CAMBRIDGE – L’esperienza degli ultimi tre anni ha infranto il mito che la costituzione statunitense possa da sola proteggere la democrazia americana da un presidente narcisista, imprevedibile, divisivo e autoritario. Ma i problemi del paese non si limitano alla minaccia rappresentata dall’attuale inquilino della Casa Bianca. L’intera popolazione americana è anch’essa responsabile della situazione attuale avendo trascurato istituzioni fondamentali e ignorato l’aggravarsi di quelle debolezze strutturali che hanno creato le condizioni per l’avvento di un demagogo come Trump.     

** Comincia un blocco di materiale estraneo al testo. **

(** * A task store kept in a JSON file: model of [src/todo.py]

    The program reads the whole file, changes the list in memory and writes
    the whole file back.  The development follows that shape:

    - [Text]   Python [str] as code points, files as bytes, strict UTF-8
               in between (the files are opened with [encoding="utf-8"]);
    - [Py]     the dynamically typed values [json.load] can hand to the
               program, with the operations the program applies to them;
    - [Json]   the text [json.dump(_, indent=2, ensure_ascii=False)] writes;
    - [Sys]    the file system, standard output and the exceptions, threaded
               through a small state-and-error monad;
    - [Todo]   the five functions of the task store, with [json.loads] as
               a parameter;
    - [Reader] a JSON reader, proved to invert [Json.dumps]: it shows that
               what is assumed of [json.loads] can be met, and runs the
               model on the tests of the repository;
    - [Sample] the data of these tests.

    The properties come after the definitions: the codec, the encoder and
    the reader first, then the task store. *)

From Stdlib Require Import ZArith NArith Lia Bool List String Ascii.
From Stdlib Require Import Init.Byte Decimal DecimalFacts DecimalPos DecimalN DecimalZ.
From stdpp Require Import base option list gmap strings.

Import ListNotations.
Local Open Scope N_scope.

Set Warnings "-register-all".
(** How a handler goes on once it has an objective, or what it answers
    when it has none. *)
Inductive resolved (O B : Type) : Type :=
  | Objective_ (o : O)
  | Answer (r : ImplResponse B) (e : error).
Arguments Objective_ {O B} o.
Arguments Answer {O B} r e.

Section handlers.
Context {ClientObjective ServerObjective B : Type}.
(** [openapi.ServerFromClient], [parser.ParseMetricSelector],
    [ObjectivesApi.ListObjectives(ctx).Expr(expr).Execute()] and
    [strconv.Itoa]. *)
Variable ServerFromClient : ClientObjective → ServerObjective.
Variable ParseMetricSelector : string → result (list slo.Matcher).
Variable Execute : string → storeError + list ClientObjective.
Variable Itoa : Z → string.

(** Lines 325-347. *)
Definition ListObjectives (query : string)
    : ImplResponse (list ServerObjective) * option error * list call :=
  let invalid :=
    if negb (String.eqb query EmptyString) then
      match ParseMetricSelector query with
      | Err e => Some e
      | Ok _ => None
      end
    else None in
  match invalid with
  | Some e => (mkImplResponse StatusBadRequest None, Some e, [])
  | None =>
    match Execute query with
    | inl e =>
      (mkImplResponse StatusInternalServerError None, Some (Error e), [StoreList query])
    | inr objectives =>
      (mkImplResponse StatusOK (Some (ServerFromClient <$> objectives)), None,
       [StoreList query])
    end
  end.

Definition moreThanOne (n : nat) : error :=
  ("expr matches more than one SLO, it matches: " ++ Itoa (Z.of_nat n))%string.

Definition notExactlyOne : error := "expr matches not exactly one SLO".

(** Lines 350-364, the resolution of [GetObjectiveStatus]. *)
Definition resolveStatus (expr : string) : resolved ClientObjective B :=
  match Execute expr with
  | inl e =>
    match e with
    | GenericOpenAPIError msg =>
      if String.prefix "404" msg
      then Answer (mkImplResponse StatusNotFound None) (Error e)
      else Answer (mkImplResponse StatusInternalServerError None) (Error e)
    | OtherError _ => Answer (mkImplResponse StatusInternalServerError None) (Error e)
    end
  | inr clientObjectives =>
    match clientObjectives with
    | [o] => Objective_ o
    | _ => Answer (mkImplResponse StatusBadRequest None)
             (moreThanOne (length clientObjectives))
    end
  end.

Alla base degli attuali problemi strutturali dell’America vi sono almeno tre linee di faglia. La prima è di natura economica. Nei decenni successivi alla seconda guerra mondiale, gli Stati Uniti raggiunsero una crescita non solo rapida ma anche ampiamente condivisa, con i salari di gran parte dei lavoratori che riflettevano incrementi di produttività pari, in media, a circa il 2% annuo. Tale crescita era sostenuta da istituzioni del mercato del lavoro come i salari minimi e i sindacati, e dai progressi tecnologici che generavano posti di lavoro di qualità (ben pagati e sicuri) per gran parte dei lavoratori statunitensi.   

Tali strumenti istituzionali cominciarono a sgretolarsi negli anni ottanta del secolo scorso, quando i lavori di qualità iniziarono a scomparire, la disuguaglianza a diffondersi, i salari mediani reali (al netto dell’inflazione) a ristagnare, e i salari reali dei lavoratori con un livello d’istruzione inferiore a precipitare. All’origine di questa inversione di tendenza vi furono vari fattori, tra cui l’erosione del salario minimo federale, nuove leggi e sentenze giudiziarie volte a minare la contrattazione collettiva, modifiche alle norme sulla determinazione dei salari, gli scambi commerciali con la Cina, la delocalizzazione e l’automazione.